-- DATASET ENTRIES follows --
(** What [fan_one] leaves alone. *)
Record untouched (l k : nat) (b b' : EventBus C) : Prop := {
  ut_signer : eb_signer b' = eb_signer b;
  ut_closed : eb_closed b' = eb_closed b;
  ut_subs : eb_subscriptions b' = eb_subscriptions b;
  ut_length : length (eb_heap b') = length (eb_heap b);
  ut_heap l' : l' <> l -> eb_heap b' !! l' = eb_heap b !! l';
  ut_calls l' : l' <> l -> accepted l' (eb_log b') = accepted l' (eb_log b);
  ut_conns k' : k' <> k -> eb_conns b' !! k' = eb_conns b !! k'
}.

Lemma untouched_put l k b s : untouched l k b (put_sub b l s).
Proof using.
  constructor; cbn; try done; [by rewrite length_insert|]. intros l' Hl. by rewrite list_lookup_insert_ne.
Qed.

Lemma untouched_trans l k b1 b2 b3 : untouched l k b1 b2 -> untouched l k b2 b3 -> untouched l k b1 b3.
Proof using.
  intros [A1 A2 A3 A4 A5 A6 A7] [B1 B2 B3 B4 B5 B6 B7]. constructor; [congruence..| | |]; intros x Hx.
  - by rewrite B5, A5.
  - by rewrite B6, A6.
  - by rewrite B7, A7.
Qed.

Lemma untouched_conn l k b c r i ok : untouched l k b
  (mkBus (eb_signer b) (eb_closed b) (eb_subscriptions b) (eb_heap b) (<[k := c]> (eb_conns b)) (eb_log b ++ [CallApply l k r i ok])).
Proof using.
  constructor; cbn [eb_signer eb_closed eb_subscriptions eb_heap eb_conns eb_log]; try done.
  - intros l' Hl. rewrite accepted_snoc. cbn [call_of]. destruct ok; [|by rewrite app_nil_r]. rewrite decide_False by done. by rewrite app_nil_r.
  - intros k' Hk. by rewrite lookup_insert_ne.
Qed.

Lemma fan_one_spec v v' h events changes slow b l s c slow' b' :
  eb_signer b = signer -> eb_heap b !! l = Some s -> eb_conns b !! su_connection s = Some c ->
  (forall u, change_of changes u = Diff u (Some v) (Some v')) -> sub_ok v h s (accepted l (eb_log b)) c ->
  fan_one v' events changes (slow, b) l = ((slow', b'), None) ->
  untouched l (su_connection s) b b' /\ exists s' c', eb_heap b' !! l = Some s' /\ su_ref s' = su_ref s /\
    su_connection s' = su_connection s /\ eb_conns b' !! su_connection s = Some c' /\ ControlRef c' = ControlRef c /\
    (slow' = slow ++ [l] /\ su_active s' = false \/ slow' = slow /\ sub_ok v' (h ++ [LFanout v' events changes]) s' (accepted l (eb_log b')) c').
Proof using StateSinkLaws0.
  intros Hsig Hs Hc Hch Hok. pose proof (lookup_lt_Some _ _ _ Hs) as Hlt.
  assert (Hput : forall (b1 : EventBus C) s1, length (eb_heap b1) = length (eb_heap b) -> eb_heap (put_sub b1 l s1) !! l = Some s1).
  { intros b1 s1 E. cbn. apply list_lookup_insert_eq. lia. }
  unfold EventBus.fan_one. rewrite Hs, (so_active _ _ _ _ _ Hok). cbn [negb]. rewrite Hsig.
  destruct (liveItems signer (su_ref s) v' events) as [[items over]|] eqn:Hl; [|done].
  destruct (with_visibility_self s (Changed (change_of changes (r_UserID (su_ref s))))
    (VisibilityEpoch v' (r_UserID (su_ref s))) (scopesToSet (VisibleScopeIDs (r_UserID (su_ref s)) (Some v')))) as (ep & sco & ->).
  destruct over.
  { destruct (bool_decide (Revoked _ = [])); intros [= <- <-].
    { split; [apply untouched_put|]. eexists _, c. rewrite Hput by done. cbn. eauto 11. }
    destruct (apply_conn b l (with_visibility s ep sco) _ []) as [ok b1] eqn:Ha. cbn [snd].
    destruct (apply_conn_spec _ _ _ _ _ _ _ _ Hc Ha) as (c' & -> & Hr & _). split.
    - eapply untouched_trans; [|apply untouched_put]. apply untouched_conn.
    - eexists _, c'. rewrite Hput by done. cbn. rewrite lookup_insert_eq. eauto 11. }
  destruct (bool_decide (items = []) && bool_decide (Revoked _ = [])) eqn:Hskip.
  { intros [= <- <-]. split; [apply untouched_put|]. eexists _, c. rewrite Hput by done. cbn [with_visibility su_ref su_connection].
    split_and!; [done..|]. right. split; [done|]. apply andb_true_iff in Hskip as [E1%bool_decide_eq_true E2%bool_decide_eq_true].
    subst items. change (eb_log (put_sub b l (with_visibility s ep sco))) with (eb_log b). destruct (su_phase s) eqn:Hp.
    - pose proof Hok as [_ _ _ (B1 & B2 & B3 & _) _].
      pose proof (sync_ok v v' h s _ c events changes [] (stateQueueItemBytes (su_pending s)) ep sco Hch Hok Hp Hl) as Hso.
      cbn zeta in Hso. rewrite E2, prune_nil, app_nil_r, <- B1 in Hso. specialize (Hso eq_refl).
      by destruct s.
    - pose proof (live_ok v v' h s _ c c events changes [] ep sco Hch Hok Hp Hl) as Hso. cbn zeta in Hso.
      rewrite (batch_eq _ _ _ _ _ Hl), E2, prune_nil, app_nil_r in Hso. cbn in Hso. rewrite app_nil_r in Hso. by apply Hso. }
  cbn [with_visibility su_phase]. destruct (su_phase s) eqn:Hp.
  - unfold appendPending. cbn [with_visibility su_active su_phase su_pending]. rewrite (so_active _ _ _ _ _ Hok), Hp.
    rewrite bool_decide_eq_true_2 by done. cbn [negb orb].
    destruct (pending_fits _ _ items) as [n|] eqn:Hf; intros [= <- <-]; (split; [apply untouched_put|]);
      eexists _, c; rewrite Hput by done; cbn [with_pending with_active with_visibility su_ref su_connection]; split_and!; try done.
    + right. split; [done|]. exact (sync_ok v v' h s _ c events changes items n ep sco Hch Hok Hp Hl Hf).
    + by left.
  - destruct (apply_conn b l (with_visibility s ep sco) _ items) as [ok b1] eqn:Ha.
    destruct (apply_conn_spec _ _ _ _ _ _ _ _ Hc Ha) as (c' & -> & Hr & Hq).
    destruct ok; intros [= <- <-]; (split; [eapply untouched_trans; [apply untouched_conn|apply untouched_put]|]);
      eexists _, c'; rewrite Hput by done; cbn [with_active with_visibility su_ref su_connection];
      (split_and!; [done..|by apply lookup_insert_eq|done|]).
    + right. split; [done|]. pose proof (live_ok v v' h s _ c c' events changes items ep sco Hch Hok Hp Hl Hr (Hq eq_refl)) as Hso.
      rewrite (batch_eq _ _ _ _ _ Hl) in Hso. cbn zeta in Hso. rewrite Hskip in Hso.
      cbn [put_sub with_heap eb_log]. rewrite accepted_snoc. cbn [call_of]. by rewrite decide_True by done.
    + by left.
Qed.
-- DATASET ENTRIES concluded --
== WORK INSTRUCTION ==
From the entries above, give again exactly the lines running from the line with "fan_one v' events" to the line with "unfold EventBus.fan_one. rewrite"; include both of those lines.

== ANSWER SECTION ==
  fan_one v' events changes (slow, b) l = ((slow', b'), None) ->
  untouched l (su_connection s) b b' /\ exists s' c', eb_heap b' !! l = Some s' /\ su_ref s' = su_ref s /\
    su_connection s' = su_connection s /\ eb_conns b' !! su_connection s = Some c' /\ ControlRef c' = ControlRef c /\
    (slow' = slow ++ [l] /\ su_active s' = false \/ slow' = slow /\ sub_ok v' (h ++ [LFanout v' events changes]) s' (accepted l (eb_log b')) c').
Proof using StateSinkLaws0.
  intros Hsig Hs Hc Hch Hok. pose proof (lookup_lt_Some _ _ _ Hs) as Hlt.
  assert (Hput : forall (b1 : EventBus C) s1, length (eb_heap b1) = length (eb_heap b) -> eb_heap (put_sub b1 l s1) !! l = Some s1).
  { intros b1 s1 E. cbn. apply list_lookup_insert_eq. lia. }
  unfold EventBus.fan_one. rewrite Hs, (so_active _ _ _ _ _ Hok). cbn [negb]. rewrite Hsig.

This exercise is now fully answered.